[Start of section]

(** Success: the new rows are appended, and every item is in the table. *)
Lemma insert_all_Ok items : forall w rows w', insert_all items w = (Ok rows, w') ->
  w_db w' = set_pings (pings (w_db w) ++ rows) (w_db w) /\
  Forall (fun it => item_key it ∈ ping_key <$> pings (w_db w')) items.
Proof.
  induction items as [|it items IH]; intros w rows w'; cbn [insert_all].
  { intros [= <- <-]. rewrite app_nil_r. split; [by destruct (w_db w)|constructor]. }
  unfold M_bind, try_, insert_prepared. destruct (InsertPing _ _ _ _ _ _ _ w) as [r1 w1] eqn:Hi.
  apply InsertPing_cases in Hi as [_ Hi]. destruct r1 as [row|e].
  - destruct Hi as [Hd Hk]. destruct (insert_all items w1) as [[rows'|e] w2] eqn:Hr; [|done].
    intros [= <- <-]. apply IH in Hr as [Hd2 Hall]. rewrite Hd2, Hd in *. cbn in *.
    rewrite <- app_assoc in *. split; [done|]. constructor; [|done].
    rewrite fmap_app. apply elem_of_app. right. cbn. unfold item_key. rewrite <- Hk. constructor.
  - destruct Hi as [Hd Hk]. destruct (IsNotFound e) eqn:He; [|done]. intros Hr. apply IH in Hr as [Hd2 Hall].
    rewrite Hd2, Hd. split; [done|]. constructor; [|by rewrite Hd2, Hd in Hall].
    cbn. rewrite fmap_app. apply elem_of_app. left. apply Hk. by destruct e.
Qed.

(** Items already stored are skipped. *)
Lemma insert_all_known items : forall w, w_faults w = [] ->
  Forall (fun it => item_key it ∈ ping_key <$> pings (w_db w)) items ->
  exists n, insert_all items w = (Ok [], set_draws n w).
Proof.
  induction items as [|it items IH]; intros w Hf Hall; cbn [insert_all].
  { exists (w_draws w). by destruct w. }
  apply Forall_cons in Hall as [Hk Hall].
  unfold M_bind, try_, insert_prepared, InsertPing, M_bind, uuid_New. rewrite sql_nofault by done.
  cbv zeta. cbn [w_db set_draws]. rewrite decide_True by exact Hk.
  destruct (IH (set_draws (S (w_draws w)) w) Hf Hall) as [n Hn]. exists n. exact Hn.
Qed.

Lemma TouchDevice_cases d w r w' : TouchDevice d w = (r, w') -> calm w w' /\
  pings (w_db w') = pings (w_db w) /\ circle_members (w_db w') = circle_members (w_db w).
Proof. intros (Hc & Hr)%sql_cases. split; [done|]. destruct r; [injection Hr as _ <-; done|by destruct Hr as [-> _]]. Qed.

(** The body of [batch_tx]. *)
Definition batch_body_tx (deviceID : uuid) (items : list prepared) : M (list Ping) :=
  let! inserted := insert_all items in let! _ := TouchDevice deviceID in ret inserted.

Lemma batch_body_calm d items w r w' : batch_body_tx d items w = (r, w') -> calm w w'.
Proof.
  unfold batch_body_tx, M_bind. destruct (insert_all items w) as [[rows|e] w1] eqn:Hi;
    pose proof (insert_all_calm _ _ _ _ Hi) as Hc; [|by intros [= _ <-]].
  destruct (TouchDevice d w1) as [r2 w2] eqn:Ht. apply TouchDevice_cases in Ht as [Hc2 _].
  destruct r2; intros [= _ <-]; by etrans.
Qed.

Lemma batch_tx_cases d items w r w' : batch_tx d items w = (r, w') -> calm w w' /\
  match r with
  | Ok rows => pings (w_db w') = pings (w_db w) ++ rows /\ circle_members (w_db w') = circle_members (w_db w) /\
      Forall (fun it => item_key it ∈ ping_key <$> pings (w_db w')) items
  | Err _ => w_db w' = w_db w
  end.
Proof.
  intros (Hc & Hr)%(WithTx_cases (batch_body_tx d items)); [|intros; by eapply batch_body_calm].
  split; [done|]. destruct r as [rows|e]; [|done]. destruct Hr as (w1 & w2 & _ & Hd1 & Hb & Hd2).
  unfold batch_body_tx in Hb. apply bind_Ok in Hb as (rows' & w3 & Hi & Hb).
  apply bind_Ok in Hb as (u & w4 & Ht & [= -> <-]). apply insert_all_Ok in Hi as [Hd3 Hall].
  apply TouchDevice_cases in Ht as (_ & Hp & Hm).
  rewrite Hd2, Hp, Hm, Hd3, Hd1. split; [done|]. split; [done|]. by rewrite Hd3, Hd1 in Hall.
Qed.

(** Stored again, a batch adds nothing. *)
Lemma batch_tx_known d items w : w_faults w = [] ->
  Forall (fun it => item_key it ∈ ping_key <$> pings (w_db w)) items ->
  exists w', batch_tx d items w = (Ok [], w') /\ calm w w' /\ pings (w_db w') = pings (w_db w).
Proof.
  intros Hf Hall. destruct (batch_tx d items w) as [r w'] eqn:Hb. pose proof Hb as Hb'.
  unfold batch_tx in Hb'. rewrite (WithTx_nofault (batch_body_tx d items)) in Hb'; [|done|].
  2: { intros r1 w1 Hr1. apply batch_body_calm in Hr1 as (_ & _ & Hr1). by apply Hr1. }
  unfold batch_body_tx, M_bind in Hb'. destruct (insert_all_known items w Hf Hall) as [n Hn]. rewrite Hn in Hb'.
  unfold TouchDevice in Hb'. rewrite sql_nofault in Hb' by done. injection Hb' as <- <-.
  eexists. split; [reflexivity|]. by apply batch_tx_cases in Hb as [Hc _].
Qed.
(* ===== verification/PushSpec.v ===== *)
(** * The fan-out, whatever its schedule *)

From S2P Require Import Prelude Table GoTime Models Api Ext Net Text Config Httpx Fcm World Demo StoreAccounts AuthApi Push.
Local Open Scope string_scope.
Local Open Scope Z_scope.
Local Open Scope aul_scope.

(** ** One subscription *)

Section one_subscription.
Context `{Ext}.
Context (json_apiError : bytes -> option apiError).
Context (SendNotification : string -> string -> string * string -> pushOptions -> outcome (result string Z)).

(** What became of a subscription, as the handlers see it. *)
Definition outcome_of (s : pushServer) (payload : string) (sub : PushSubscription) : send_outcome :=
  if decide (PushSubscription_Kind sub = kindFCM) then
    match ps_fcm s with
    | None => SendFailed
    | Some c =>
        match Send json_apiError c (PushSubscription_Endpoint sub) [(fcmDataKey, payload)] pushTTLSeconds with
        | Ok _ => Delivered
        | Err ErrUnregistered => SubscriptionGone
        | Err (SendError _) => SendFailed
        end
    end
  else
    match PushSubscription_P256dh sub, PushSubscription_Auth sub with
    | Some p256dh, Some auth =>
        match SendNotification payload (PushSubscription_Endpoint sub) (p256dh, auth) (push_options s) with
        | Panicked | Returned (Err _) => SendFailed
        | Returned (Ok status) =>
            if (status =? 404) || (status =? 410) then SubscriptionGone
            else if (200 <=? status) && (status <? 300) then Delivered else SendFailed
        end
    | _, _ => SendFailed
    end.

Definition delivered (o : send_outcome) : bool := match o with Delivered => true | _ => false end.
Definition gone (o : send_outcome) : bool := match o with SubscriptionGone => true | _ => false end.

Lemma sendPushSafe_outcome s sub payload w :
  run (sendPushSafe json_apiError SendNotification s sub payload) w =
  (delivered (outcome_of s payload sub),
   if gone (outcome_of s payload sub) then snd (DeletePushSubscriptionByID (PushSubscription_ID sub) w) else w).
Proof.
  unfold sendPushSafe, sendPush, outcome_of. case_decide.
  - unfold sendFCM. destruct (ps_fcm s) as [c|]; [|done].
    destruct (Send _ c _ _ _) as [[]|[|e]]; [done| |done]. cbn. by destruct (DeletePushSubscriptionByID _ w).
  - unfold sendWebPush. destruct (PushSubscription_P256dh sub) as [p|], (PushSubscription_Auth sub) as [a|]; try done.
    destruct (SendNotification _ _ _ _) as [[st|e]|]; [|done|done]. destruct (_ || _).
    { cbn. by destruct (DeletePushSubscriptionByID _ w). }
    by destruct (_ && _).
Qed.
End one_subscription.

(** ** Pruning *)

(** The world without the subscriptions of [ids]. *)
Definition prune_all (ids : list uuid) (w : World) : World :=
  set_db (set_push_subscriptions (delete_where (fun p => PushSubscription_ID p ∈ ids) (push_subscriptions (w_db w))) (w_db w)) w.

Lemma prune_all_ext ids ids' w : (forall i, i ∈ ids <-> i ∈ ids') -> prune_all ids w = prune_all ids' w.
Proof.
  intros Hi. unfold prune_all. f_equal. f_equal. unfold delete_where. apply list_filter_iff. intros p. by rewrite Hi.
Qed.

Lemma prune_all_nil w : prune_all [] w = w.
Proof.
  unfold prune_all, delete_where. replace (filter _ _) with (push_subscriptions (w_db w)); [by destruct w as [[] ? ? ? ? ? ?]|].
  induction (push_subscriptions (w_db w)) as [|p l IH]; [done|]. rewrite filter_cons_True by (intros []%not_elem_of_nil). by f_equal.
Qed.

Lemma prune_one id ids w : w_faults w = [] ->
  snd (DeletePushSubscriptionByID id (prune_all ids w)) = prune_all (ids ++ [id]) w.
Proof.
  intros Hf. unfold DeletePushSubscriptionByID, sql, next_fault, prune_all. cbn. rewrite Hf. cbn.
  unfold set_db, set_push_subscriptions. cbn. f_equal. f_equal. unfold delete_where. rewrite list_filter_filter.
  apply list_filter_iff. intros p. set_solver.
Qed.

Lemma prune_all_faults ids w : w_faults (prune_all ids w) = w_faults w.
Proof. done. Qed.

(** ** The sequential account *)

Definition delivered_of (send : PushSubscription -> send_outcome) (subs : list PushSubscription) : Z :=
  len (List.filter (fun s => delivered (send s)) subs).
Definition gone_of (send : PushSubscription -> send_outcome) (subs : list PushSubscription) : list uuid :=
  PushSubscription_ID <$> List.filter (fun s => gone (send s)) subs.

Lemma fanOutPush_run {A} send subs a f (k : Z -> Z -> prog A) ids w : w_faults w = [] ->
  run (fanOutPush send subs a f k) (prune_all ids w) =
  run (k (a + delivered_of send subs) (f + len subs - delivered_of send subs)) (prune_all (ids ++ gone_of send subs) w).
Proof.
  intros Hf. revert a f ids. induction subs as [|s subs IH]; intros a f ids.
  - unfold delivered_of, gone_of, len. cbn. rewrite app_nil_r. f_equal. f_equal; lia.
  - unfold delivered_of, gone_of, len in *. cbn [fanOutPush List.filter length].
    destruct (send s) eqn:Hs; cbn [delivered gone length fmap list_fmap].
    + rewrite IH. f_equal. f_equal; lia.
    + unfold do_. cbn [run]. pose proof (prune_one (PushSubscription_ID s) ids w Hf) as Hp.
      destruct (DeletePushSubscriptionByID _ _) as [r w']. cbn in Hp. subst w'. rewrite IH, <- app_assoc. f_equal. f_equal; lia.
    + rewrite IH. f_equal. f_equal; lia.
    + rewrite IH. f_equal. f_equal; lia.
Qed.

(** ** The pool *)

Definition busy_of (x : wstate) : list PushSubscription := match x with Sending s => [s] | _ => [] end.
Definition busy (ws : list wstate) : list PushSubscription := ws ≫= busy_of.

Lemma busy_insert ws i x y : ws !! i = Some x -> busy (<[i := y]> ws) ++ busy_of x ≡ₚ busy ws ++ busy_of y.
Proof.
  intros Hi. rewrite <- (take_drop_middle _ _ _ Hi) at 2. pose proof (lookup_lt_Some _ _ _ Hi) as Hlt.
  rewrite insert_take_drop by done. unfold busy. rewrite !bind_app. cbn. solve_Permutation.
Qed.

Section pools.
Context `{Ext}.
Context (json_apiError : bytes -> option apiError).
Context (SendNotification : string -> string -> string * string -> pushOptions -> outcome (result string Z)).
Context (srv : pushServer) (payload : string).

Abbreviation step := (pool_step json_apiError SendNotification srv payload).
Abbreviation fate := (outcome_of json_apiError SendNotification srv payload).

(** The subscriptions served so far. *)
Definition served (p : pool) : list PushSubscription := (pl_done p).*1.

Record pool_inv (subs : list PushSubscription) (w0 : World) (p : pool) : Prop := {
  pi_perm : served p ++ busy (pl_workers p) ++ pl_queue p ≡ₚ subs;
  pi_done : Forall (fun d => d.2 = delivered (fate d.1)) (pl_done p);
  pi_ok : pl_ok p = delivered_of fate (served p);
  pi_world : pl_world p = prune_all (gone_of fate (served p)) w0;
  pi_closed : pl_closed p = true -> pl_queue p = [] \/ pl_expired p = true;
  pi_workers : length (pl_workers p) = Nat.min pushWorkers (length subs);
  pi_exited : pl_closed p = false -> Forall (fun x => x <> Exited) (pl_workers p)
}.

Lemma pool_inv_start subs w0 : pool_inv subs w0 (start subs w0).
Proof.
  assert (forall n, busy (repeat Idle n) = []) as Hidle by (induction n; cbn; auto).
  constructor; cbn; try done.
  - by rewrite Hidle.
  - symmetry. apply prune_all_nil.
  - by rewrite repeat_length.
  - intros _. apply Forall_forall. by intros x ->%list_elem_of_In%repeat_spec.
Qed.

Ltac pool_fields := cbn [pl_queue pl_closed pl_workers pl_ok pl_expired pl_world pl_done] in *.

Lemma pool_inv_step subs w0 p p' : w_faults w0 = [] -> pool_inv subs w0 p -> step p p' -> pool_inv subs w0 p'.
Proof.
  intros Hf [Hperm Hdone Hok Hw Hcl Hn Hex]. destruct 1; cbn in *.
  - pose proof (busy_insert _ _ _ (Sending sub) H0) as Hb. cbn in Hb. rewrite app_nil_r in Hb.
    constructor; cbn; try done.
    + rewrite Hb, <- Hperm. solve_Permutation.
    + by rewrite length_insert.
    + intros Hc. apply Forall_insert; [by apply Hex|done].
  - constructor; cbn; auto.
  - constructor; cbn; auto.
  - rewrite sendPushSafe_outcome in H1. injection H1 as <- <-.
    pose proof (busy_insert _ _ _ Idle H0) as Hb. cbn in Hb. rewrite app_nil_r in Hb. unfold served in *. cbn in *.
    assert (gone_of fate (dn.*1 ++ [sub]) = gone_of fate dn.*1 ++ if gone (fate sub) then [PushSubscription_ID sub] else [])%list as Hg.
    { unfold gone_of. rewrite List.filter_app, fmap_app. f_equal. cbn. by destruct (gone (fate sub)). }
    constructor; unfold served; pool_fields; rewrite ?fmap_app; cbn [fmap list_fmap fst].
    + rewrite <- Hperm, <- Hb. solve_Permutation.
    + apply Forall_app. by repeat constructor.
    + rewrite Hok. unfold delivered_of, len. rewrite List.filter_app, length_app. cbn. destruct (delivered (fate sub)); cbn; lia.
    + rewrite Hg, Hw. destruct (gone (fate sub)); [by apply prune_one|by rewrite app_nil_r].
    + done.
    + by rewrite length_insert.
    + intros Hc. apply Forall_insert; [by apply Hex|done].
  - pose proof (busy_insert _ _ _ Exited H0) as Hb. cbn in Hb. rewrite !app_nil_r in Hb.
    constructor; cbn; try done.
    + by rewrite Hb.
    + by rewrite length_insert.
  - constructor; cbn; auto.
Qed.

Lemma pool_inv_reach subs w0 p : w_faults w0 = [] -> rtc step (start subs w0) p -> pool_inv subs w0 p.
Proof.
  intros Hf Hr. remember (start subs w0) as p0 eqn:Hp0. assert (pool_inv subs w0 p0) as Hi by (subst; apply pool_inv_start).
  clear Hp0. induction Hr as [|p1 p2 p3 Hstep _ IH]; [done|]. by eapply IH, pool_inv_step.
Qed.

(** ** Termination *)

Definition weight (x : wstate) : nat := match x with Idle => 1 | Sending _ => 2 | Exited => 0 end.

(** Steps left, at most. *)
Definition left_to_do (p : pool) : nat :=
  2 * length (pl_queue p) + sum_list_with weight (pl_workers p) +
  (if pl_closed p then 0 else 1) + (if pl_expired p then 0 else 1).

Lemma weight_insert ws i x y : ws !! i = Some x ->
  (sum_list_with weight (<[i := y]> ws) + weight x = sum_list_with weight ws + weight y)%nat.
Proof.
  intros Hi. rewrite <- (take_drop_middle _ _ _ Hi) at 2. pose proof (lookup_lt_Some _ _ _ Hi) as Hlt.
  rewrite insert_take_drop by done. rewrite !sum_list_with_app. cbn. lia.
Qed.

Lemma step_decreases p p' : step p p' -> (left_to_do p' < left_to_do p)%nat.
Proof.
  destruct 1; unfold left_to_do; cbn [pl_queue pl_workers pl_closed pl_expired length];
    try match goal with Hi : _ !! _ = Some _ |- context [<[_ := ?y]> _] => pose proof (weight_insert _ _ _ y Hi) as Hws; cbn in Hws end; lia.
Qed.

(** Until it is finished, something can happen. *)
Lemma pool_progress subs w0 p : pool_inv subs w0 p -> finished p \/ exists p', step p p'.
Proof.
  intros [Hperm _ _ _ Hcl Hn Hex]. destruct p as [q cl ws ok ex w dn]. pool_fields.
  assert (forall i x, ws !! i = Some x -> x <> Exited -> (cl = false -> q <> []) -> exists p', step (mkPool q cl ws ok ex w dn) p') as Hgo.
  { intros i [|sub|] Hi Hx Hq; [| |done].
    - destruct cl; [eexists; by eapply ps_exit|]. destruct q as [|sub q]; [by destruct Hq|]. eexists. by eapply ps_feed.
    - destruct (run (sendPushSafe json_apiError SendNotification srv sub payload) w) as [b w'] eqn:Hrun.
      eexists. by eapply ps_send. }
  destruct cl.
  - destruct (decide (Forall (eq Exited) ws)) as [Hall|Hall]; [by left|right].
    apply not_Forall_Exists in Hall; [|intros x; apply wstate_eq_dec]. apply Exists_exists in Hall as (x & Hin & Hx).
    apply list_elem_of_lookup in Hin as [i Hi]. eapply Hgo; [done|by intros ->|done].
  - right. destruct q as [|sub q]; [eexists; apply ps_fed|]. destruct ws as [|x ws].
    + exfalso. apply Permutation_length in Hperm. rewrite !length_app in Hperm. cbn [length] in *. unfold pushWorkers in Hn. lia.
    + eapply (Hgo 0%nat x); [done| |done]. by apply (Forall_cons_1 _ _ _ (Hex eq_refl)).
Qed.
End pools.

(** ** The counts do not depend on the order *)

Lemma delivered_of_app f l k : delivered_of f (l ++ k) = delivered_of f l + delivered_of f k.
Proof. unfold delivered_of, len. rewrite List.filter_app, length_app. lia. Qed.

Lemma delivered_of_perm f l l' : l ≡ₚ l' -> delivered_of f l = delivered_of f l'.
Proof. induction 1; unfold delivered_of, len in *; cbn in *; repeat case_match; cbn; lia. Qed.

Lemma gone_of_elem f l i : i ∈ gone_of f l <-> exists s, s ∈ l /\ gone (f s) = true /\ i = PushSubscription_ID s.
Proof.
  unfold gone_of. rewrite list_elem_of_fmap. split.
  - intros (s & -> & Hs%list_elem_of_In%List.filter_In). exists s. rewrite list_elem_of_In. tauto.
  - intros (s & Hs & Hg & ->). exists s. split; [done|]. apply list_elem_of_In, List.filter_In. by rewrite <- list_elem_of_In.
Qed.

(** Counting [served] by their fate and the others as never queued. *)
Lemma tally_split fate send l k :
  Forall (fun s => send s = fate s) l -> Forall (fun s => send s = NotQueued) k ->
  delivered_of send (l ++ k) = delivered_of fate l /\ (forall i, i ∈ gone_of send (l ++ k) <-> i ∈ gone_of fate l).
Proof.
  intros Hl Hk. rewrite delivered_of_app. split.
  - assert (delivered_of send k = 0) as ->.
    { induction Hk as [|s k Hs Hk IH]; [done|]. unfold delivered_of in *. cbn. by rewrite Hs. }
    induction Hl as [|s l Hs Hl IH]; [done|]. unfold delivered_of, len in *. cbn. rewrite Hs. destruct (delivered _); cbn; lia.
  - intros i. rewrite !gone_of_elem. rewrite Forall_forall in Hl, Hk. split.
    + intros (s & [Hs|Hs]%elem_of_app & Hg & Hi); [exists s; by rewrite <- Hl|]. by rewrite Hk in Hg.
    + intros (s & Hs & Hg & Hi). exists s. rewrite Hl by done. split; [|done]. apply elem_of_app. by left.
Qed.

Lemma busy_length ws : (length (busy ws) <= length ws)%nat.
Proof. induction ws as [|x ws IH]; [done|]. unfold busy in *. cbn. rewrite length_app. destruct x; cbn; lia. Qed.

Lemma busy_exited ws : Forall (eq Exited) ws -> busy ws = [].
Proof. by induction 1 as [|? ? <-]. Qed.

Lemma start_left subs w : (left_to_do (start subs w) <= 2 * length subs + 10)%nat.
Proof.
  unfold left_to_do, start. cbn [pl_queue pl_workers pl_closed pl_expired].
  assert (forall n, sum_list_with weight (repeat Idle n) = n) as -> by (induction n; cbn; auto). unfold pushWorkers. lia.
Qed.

[End of section]
[Start of section]

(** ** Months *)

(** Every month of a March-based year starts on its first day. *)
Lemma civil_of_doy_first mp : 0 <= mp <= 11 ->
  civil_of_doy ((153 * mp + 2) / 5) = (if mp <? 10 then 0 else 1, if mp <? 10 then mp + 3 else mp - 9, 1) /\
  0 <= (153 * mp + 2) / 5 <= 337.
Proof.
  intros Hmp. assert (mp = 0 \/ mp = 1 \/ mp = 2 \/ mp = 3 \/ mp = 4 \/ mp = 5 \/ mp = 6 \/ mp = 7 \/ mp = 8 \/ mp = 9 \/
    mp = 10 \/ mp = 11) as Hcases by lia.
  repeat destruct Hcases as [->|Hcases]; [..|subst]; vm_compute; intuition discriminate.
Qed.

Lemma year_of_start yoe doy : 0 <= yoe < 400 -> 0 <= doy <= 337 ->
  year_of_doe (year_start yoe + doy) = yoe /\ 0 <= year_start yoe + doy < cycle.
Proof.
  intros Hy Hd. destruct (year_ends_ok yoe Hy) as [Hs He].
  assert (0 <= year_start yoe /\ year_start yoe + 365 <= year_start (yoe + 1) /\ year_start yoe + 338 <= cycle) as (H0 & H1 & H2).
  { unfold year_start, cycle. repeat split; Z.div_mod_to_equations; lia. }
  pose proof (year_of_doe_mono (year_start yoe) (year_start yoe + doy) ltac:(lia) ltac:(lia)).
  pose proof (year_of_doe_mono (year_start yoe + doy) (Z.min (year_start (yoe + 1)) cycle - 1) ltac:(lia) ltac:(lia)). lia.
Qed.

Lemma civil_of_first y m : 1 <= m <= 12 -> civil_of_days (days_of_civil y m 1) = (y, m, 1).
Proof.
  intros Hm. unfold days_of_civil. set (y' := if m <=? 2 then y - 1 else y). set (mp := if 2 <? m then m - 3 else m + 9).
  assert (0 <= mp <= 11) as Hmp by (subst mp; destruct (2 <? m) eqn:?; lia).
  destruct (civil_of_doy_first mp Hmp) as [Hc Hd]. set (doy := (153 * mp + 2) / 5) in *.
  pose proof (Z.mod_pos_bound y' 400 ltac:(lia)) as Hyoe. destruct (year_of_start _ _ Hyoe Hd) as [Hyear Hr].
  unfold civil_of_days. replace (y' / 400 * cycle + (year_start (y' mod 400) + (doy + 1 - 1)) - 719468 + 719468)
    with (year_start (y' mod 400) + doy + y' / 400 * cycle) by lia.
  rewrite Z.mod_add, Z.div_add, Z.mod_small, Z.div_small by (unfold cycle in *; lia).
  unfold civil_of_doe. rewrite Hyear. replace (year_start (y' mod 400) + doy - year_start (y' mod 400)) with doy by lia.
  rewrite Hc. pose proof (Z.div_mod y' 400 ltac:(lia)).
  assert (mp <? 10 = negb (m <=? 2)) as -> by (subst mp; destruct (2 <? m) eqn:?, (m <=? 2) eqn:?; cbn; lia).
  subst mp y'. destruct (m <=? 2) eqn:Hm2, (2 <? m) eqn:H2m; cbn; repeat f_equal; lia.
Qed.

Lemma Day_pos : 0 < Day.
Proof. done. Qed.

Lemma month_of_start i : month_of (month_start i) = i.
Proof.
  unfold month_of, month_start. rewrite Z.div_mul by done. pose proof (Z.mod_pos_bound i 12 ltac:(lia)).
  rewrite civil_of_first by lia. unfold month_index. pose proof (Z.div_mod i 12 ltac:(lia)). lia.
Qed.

[End of section]

_TASK STATEMENT_. Above are the records; repeat exactly the lines from the one holding "Lemma batch_tx_known d" down to the one holding "unfold batch_tx in", end lines included.

_SOLUTION TO THIS TASK_.
Lemma batch_tx_known d items w : w_faults w = [] ->
  Forall (fun it => item_key it ∈ ping_key <$> pings (w_db w)) items ->
  exists w', batch_tx d items w = (Ok [], w') /\ calm w w' /\ pings (w_db w') = pings (w_db w).
Proof.
  intros Hf Hall. destruct (batch_tx d items w) as [r w'] eqn:Hb. pose proof Hb as Hb'.
  unfold batch_tx in Hb'. rewrite (WithTx_nofault (batch_body_tx d items)) in Hb'; [|done|].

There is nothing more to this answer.